THE TASK
Transcribe exactly, and only, the lines from the one containing "rewrite dom_insert_L. congruence." through the last line of the data.
(INPUT RECORDS Opens)
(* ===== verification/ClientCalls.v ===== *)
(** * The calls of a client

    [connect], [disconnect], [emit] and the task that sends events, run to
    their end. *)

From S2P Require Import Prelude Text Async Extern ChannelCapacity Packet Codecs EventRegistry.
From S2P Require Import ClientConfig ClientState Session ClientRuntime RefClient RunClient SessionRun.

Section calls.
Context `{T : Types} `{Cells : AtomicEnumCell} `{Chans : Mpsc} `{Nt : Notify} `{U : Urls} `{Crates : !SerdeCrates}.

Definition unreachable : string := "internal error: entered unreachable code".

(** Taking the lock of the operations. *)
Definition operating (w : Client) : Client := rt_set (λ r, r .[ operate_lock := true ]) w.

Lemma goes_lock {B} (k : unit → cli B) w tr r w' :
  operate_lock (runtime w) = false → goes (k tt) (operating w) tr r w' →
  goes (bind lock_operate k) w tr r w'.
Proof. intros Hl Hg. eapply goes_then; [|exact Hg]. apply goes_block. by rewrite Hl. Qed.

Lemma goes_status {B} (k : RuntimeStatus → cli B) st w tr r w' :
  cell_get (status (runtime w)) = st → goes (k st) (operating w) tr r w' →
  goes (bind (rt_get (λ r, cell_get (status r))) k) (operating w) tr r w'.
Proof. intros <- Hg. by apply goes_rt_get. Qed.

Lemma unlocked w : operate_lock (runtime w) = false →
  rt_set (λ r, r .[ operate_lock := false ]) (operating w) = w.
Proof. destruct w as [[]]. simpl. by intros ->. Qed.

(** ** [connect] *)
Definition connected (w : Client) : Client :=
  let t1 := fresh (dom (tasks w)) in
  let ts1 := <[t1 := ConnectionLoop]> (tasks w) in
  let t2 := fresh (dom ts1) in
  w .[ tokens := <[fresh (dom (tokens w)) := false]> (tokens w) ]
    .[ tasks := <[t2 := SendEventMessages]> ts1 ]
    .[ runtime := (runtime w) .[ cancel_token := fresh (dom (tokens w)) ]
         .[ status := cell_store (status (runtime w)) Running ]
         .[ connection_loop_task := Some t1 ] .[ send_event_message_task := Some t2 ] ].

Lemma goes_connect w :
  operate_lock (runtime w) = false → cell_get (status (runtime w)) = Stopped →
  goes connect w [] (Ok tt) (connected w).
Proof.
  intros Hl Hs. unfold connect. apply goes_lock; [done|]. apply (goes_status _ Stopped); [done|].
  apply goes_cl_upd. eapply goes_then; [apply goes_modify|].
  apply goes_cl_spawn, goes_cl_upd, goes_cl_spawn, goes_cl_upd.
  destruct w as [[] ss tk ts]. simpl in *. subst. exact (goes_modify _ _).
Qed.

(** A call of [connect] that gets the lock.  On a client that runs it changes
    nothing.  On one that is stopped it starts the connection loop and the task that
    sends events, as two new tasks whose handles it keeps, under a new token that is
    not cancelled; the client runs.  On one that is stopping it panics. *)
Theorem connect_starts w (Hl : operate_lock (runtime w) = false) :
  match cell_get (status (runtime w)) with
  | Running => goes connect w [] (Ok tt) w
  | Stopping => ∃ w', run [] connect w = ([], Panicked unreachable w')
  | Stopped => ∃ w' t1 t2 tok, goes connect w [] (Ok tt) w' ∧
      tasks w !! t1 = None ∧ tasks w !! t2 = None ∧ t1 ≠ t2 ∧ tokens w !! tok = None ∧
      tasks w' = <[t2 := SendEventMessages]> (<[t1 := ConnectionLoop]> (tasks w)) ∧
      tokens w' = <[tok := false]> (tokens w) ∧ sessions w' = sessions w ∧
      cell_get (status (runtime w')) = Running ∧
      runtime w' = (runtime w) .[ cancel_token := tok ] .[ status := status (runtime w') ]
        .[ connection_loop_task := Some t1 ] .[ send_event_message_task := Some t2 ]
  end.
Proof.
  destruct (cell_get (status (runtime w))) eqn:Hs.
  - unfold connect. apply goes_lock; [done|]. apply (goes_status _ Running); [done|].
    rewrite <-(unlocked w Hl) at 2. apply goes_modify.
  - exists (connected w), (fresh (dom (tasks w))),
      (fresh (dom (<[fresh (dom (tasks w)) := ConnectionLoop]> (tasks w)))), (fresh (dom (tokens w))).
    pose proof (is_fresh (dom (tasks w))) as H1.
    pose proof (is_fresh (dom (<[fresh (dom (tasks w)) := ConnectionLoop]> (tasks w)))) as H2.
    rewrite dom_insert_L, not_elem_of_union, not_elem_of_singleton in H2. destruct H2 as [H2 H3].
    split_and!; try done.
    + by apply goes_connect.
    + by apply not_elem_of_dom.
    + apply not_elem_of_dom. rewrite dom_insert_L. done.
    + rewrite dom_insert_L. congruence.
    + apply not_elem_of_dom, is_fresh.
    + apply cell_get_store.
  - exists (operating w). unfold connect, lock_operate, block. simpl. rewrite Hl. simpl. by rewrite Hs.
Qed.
(INPUT RECORDS Closes)
YOUR RESPONSE
    + rewrite dom_insert_L. congruence.
    + apply not_elem_of_dom, is_fresh.
    + apply cell_get_store.
  - exists (operating w). unfold connect, lock_operate, block. simpl. rewrite Hl. simpl. by rewrite Hs.
Qed.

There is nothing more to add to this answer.